POCA FIDUCIA: COSA POSSIAMO FARE?
D’altra parte, la sfiducia è un processo emotivo che va ben oltre la stima delle basse probabilità che le persone facciano ciò che dovrebbero. Richiede anche la rappresentazione del sé, della persona di cui non si ha fiducia e dell’aspetto rilevante, ma differisce dalla fiducia nell’assegnare emozioni negative simili ad antipatia e paura. Queste reazioni emotive emergono dalla combinazione di valutazioni cognitive su obiettivi insoddisfatti e spiacevoli reazioni fisiologiche a una persona inquietante. Diffidare di qualcuno non è solo una predizione di tradimento, ma anche un brutto sentimento emotivo nei confronti della persona inaffidabile.
Potremmo metterci a tavolino con il noi stessi del passato e creare quella base solida che ci è mancata. Costruire un’impalcatura che trasformi le nostre credenze disfunzionali e renda autonomo il nostro pensiero. Secondo la RET (Terapia Razionale Emotiva) di Ellis, questo ci permetterebbe di interpretare il mondo in maniera attiva e di non rimanere vittime delle nostre idee irrazionali (Del Vecchio, 2013). Se al contrario il mondo, secondo noi, è una sceneggiatura di Walt Disney non dobbiamo far altro che godercelo… almeno fino alla prossima fregatura!

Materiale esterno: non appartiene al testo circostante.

Definition packet_decode_hdr (buffer : list cell) (buf_len : Z) : res (option packet) :=
  if buf_len <? PKT_HEADER_LEN then Ok None else
  fl ← load buffer 0;
  b1 ← load buffer 1;
  b2 ← load buffer 2;
  b3 ← load buffer 3;
  b4 ← load buffer 4;
  b5 ← load buffer 5;
  b6 ← load buffer 6;
  if negb (has_flag fl PKT_FLAG_CTRL)
  then Ok (Some (mkPacket fl (dec_u16 b1 b2) (dec_u32 b3 b4 b5 b6) None None 0 0 0 0))
  else Ok (Some (mkPacket fl 0 0 None None (dec_u16 b1 b2) (dec_u16 b3 b4)
                   (u32 (Z.lor (i32 (Z.shiftl b5 24)) (Z.shiftl b6 16))) 0)).

Definition packet_decode_body (p : packet) (buffer : list cell) (buf_len : Z)
    : res (option packet) :=
  if has_flag (flags p) PKT_FLAG_CTRL then
    b0 ← load buffer 0;
    b1 ← load buffer 1;
    b2 ← load buffer 2;
    b3 ← load buffer 3;
    Ok (Some (mkPacket (flags p) (key_len p) (value_len p) (key p) (value p)
                (hash_id p) (node_id p)
                (u32 (Z.lor (node_ip p) (Z.lor (Z.shiftl b0 8) (Z.shiftl b1 0))))
                (dec_u16 b2 b3)))
  else
    let pkt_size := u64 (u32 (key_len p + value_len p)) in
    if buf_len <? pkt_size then Ok None else
    k ← (if 0 <? key_len p
         then ks ← load_block buffer 0 (key_len p); Ok (Some ks)
         else Ok (key p));
    v ← (if 0 <? value_len p
         then vs ← load_block buffer (key_len p) (value_len p); Ok (Some vs)
         else Ok (value p));
    Ok (Some (mkPacket (flags p) (key_len p) (value_len p) k v
                (hash_id p) (node_id p) (node_ip p) (node_port p))).

Definition packet_decode (buffer : list cell) (buf_len : Z) : res (option packet) :=
  p ← packet_decode_hdr buffer buf_len;
  match p with
  | None => Ok None
  | Some p => packet_decode_body p (drop (Z.to_nat PKT_HEADER_LEN) buffer) buf_len
  end.

(** ** The wire format *)

(** Network byte order. *)
Definition be16 (v : Z) : list Z := [byte_at v 8; byte_at v 0].
Definition be32 (v : Z) : list Z :=
  [byte_at v 24; byte_at v 16; byte_at v 8; byte_at v 0].

Definition wire_data (fl : Z) (k v : list Z) : list Z :=
  fl :: be16 (zlen k) ++ be32 (zlen v) ++ k ++ v.

Definition wire_ctrl (p : packet) : list Z :=
  flags p :: be16 (hash_id p) ++ be16 (node_id p)
    ++ be32 (node_ip p) ++ be16 (node_port p).

Lemma byte_at_eq v s : 0 <= s -> byte_at v s = (v / 2 ^ s) mod 2 ^ 8.
Proof.
  intros. unfold byte_at, u8. rewrite land_255, Z.shiftr_div_pow2 by done.
  by rewrite Z.mod_mod.
Qed.

Lemma byte_at_range v s : byte_ok (byte_at v s).
Proof. unfold byte_ok, byte_at. rewrite land_255. by apply Z.mod_pos_bound. Qed.

Lemma dec_u16_be v : 0 <= v < 2 ^ 16 -> dec_u16 (byte_at v 8) (byte_at v 0) = v.
Proof.
  intros. unfold dec_u16. rewrite Z.shiftl_0_r.
  rewrite lor_shiftl_add by (try apply byte_at_range; lia).
  rewrite !byte_at_eq by lia. unfold u16. zlia.
Qed.

Lemma be16_dec b1 b2 :
  byte_ok b1 -> byte_ok b2 -> be16 (dec_u16 b1 b2) = [b1; b2].
Proof.
  unfold byte_ok. intros. unfold dec_u16, be16. rewrite Z.shiftl_0_r.
  rewrite lor_shiftl_add, !byte_at_eq by lia. unfold u16.
  f_equal; [|f_equal]; zlia.
Qed.

(** The [int] shift by 24, arithmetically: a multiple of [2^24] that is the
    unsigned shift modulo [2^32]. *)
Lemma i32_shiftl_24 b :
  byte_ok b ->
  exists c, i32 (Z.shiftl b 24) = Z.shiftl c 24 /\ (c = b \/ c = b - 2 ^ 8).
Proof.
  unfold byte_ok. intros H. unfold i32. rewrite Z.shiftl_mul_pow2 by lia.
  destruct (decide (b < 2 ^ 7)).
  - exists b. rewrite Z.shiftl_mul_pow2 by lia. split; [zlia|by left].
  - exists (b - 2 ^ 8). rewrite Z.shiftl_mul_pow2 by lia. split; [zlia|by right].
Qed.

Lemma dec_u32_eq b3 b4 b5 b6 :
  byte_ok b3 -> byte_ok b4 -> byte_ok b5 -> byte_ok b6 ->
  dec_u32 b3 b4 b5 b6 = b3 * 2 ^ 24 + b4 * 2 ^ 16 + b5 * 2 ^ 8 + b6.
Proof.
  intros H3 H4 H5 H6. unfold dec_u32.
  destruct (i32_shiftl_24 b3 H3) as (c & -> & Hc). unfold byte_ok in *.
  rewrite <- !Z.lor_assoc, Z.shiftl_0_r.
  rewrite (lor_shiftl_add b5) by lia.
  rewrite (lor_shiftl_add b4) by lia.
  rewrite (lor_shiftl_add c) by lia.
  unfold u32. destruct Hc as [-> | ->]; zlia.
Qed.

Lemma dec_u32_be v :
  0 <= v < 2 ^ 32 ->
  dec_u32 (byte_at v 24) (byte_at v 16) (byte_at v 8) (byte_at v 0) = v.
Proof.
  intros. rewrite dec_u32_eq by apply byte_at_range.
  rewrite !byte_at_eq by lia. zlia.
Qed.
Lemma HASH_DEL_IN_BKT_spec H t cs p h :
  table_ok H t cs -> p ∈ concat cs -> H !! p = Some h -> zlen (concat cs) < 2 ^ 32 ->
  exists H' bs' cs',
    HASH_DEL_IN_BKT H (buckets t) (HASH_TO_BKT (hashv h) (num_buckets t)) p = Ok (H', bs') /\
    (forall t', buckets t' = bs' -> num_buckets t' = num_buckets t ->
       log2_num_buckets t' = log2_num_buckets t -> table_ok H' t' cs') /\
    concat cs ≡ₚ p :: concat cs' /\ core_eq H H'.
Proof.
  intros (Hf & Hnd & Hi & Hl & Hn & Hlen) Hp Hh Hsz.
  destruct (elem_of_concat_lookup _ _ Hp) as (i & c & Hc & Hpc).
  rewrite (Hi i c p h Hc Hpc Hh).
  destruct (Forall2_lookup_r _ _ _ _ _ Hf Hc) as (b & Hb & Hd & Hcnt).
  pose proof (zlen_concat_lookup _ _ _ Hc) as Hcl.
  assert (NoDup c) as Hndc.
  { pose proof Hnd as Hnd'. rewrite <- (take_drop_middle cs _ _ Hc), concat_app in Hnd'.
    cbn in Hnd'. apply NoDup_app in Hnd' as (_ & _ & Hnd'). by apply NoDup_app in Hnd' as (? & _). }
  destruct (list_elem_of_split _ _ Hpc) as (a & d & ->).
  assert (p ∉ a ++ d) as Hpad 
    by (rewrite <- Permutation_middle in Hndc; by apply NoDup_cons in Hndc as [? _]).
  destruct (dseg_remove hh_next hh_prev set_hh_next set_hh_prev core ltac:(done) ltac:(done)
    ltac:(done) ltac:(done) ltac:(done) ltac:(done) H _ a p d _ h Hndc Hd Hh)
    as (H1 & H2 & E1 & E2 & D2 & _ & _ & K2 & F2).
  assert (a ++ p :: d ≡ₚ p :: (a ++ d)) as Hperm by (by rewrite Permutation_middle).
  pose proof (concat_delete_perm cs i _ _ p Hc Hperm) as Hcp.
  unfold HASH_DEL_IN_BKT, get_bucket, get_hh.
  destruct (Z.leb_spec 0 (Z.of_nat i)); [|lia]. rewrite Nat2Z.id, Hb, Hh.
  cbn [deref mbind res_bind]. rewrite E1. cbn [mbind res_bind]. rewrite E2.
  cbn [mbind res_bind]. do 2 eexists. exists (<[i := a ++ d]> cs).
  split; [reflexivity|]. split; [|split; [exact Hcp|exact K2]].
  intros t' Eb En El. unfold table_ok. rewrite Eb, En, El. split_and!; try done.
  - eapply chains_insert; [done..| |].
    + intros y Hy _. apply F2. set_solver.
    + split.
      * cbn [hh_head]. destruct a as [|a0 a].
        -- destruct Hd as (Ehd & _). by rewrite bool_decide_true.
        -- destruct Hd as (Ehd & _). rewrite bool_decide_false; [exact D2|].
           rewrite Ehd. set_solver.
      * cbn [count]. rewrite Hcnt, Hperm in *. unfold zlen in *. cbn [length] in *.
        rewrite u32_small by lia. lia.
  - rewrite Hcp in Hnd. by apply NoDup_cons in Hnd as [_ ?].
  - eapply idx_ok_core_eq; [exact K2|]. eapply idx_ok_shrink; [done..|]. set_solver.
  - lia.
  - lia.
  - by rewrite zlen_insert.
Qed.

(** The new tail: the element before, when the last one goes. *)
Lemma del_tail a p b t h :
  NoDup (a ++ p :: b) -> Some (tail t) = last (a ++ p :: b) -> a ++ b <> [] ->
  prev h = last a ->
  exists tl, (if bool_decide (p = tail t) then deref (prev h) else Ok (tail t)) = Ok tl /\
    last (a ++ b) = Some tl.
Proof.
  intros Hnd Hl Hne Hprev. rewrite last_app_cons in Hl.
  destruct b as [|b0 b].
  - injection Hl as ->. rewrite bool_decide_true by done. rewrite app_nil_r in *.
    destruct (last_is_Some a) as [_ [z Hz]]; [done|]. exists z. by rewrite Hprev, Hz.
  - rewrite last_cons_cons in Hl. rewrite last_app_cons, <- Hl.
    apply NoDup_app in Hnd as (_ & _ & [Hpb _]%NoDup_cons).
    rewrite bool_decide_false; [by exists (tail t)|]. intros ->.
    symmetry in Hl. by apply last_Some_elem_of in Hl.
Qed.

(** The handles and counters of a table after a deletion. *)
Lemma ut_inv_removed u a p b t cs hd H3 bs cs' tl hd' :
  head u = Some hd -> concat cs ≡ₚ a ++ p :: b -> num_items t = zlen (a ++ p :: b) ->
  zlen (a ++ p :: b) <= 2 ^ 31 -> Forall (hashed (hhs u)) (a ++ p :: b) ->
  aseg H3 None (Some hd') (a ++ b) (Some tl) None ->
  (forall q, hashed (hhs u) q -> hashed H3 q) ->
  concat cs ≡ₚ p :: concat cs' ->
  let t' := mkTable bs (num_buckets t) (log2_num_buckets t) (u32 (num_items t - 1)) tl
              (ideal_chain_maxlen t) (nonideal_items t) (ineff_expands t) (noexpand t) in
  table_ok H3 t' cs' -> ut_inv (mkUt (Some hd') (Some t') H3) (a ++ b).
Proof.
  intros Ehd Hcs Hn Hsz Hh Hd Hkeep P t' O.
  assert (a ++ p :: b ≡ₚ p :: (a ++ b)) as Hperm by (by rewrite Permutation_middle).
  exists t', cs'. split; [done|]. cbn [hhs tail num_items t']. split_and!; try done.
  - rewrite Hcs, Hperm in P. by apply Permutation_cons_inv in P.
  - rewrite Hn, Hperm in *. unfold zlen in *. cbn [length] in *. rewrite u32_small by lia. lia.
  - rewrite Hperm in Hsz. unfold zlen in *. cbn in Hsz. lia.
  - rewrite Hperm in Hh. apply List.Forall_cons_iff in Hh as [_ Hh].
    rewrite Forall_forall in Hh |- *. auto.
Qed.

(** Deletion, in terms of the application order. *)
Lemma del_list_spec u a p b :
  ut_inv u (a ++ p :: b) ->
  exists u', HASH_DELETE u p = Ok u' /\ ut_inv u' (a ++ b) /\
    (forall q, hh_key <$> hhs u' !! q = hh_key <$> hhs u !! q) /\
    (ut_room u = true -> ut_room u' = true).
Proof.
  intros Hinv. assert (p ∈ a ++ p :: b) as Hp by set_solver. pose proof Hinv as Hinv0.
  unfold ut_inv in Hinv.
  destruct (head u) as [hd|] eqn:Ehd; [|by destruct a].
  destruct Hinv as (t & cs & Et & Hd & Hok & Hcs & Hn & Hsz & Hh).
  assert (NoDup (a ++ p :: b)) as Hnd by (rewrite <- Hcs; apply Hok).
  destruct (dseg_lookup _ _ _ _ _ _ _ _ _ Hd Hp) as [h Hph].
  assert (a ++ p :: b ≡ₚ p :: (a ++ b)) as Hperm by (by rewrite Permutation_middle).
  destruct (dseg_remove next prev set_next set_prev bcore ltac:(done) ltac:(done) ltac:(done)
    ltac:(done) ltac:(done) ltac:(done) (hhs u) _ a p b _ h Hnd Hd Hph)
    as (H1 & H2 & E1 & E2 & D2 & Epv & Enx & K2 & F2).
  assert (Some (tail t) = last (a ++ p :: b)) as Htl.
  { rewrite (dseg_last _ _ _ _ _ _ _ _ Hd). by destruct (last (a ++ p :: b)). }
  unfold HASH_DELETE, get_hh. rewrite Hph, Et. cbn [deref mbind res_bind].
  destruct (decide (a ++ b = [])) as [E|Hne].
  { apply app_eq_nil in E as [-> ->]. cbn in Epv, Enx. rewrite Epv, Enx. by eexists. }
  destruct (del_tail a p b t h Hnd Htl Hne Epv) as (tl & Etl & Hlast).
  rewrite Etl, E1. cbn [mbind res_bind]. rewrite E2. cbn [mbind res_bind].
  destruct (HASH_DEL_IN_BKT_spec H2 t cs p h) as (H3 & bs & cs' & E3 & O3 & P3 & C3);
    [by eapply table_ok_bcore_eq|by rewrite Hcs| |rewrite Hcs; lia|].
  { rewrite F2; [done|]. rewrite Hperm in Hnd. by apply NoDup_cons in Hnd as [? _]. }
  rewrite E3. cbn [mbind res_bind]. set (u' := mkUt _ _ _).
  assert (exists hd', head u' = Some hd' /\
    head u' = match a with [] => next h | _ => Some hd end) as (hd' & Ehd' & Eh).
  { cbn. rewrite Ehd, Epv. destruct a as [|a0 a].
    - rewrite Enx. destruct b as [|b0 b]; [done|]. by exists b0.
    - destruct (last_is_Some (a0 :: a)) as [_ [z ->]]; [done|]. by exists hd. }
  exists u'. split; [|split; [|split]].
  - destruct (prev h) eqn:E4, (next h) eqn:E5; try reflexivity.
    symmetry in Epv, Enx. apply last_None in Epv. apply head_None in Enx. by subst.
  - change u' with (mkUt (head u') (tbl u') (hhs u')). rewrite Ehd'. cbn [u' tbl hhs].
    eapply (ut_inv_removed u a p b t cs hd); try done.
    + rewrite <- Hlast, <- Ehd', Eh. by eapply aseg_core_eq.
    + intros q Hq. eapply hashed_core_eq; [exact C3|]. by eapply hashed_bcore_eq.
    + by apply O3.
  - intros q. cbn [hhs u']. by rewrite (core_eq_key _ _ _ C3), (bcore_eq_key _ _ _ K2).
  - unfold ut_room. rewrite Ehd, Et, Ehd'. cbn [u' tbl num_buckets num_items].
    rewrite !andb_true_iff, !Z.ltb_lt. rewrite Hperm in Hn, Hsz. unfold zlen in Hn, Hsz.
    cbn in Hn, Hsz. rewrite u32_small by lia. lia.
Qed.

Lemma ut_del_spec u m p k :
  ut_rep u m -> m !! k = Some p ->
  exists u', HASH_DELETE u p = Ok u' /\ ut_rep u' (delete k m) /\
    (ut_room u = true -> ut_room u' = true).
Proof.
  intros (xs & Hinv & Hm) Hk. pose proof (proj1 (Hm _ _) Hk) as [Hp _].
  destruct (list_elem_of_split _ _ Hp) as (a & b & ->).
  destruct (del_list_spec u a p b Hinv) as (u' & E & I & Hkey & Hroom).
  exists u'. split; [done|]. split; [|done]. exists (a ++ b). split; [done|].
  eapply (maps_delete (key_of u) _ (a ++ p :: b)); [done|by eapply ut_inv_nodup|done|..].
  - intros q _. apply Hkey.
  - by rewrite Permutation_middle.
Qed.

Lemma ut_rep_empty : ut_rep (mkUt None None ∅) ∅.
Proof. exists []. split; [done|]. intros k p. rewrite lookup_empty. set_solver. Qed.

“Il modo migliore per scoprire se ci si può fidare di qualcuno è di dargli fiducia.“
[Ernest Hemingway]
Bibliografia
Del Vecchio, E., Salcuni, S., Di Riso, D., Mabilia, D. & Lis, A. (2013). Family and families. Padova, Unipress.
Fetchenhauer, D. & Dunning, D. (2009). Do people trust too much or too little? Journal of Economic Psychology. 30; 263-276.
Melli, G. & Sica, C. (2015). Fondamenti di psicologia e psicoterapia cognitivo comportamentale. Firenze, Eclipsi.
Platone (1998) Fedone. Trad. Nino Marziano, Garzanti.
Rundell, M. (2002). Macmillan English Dictionary for Advanced Learners. Michael Rundell.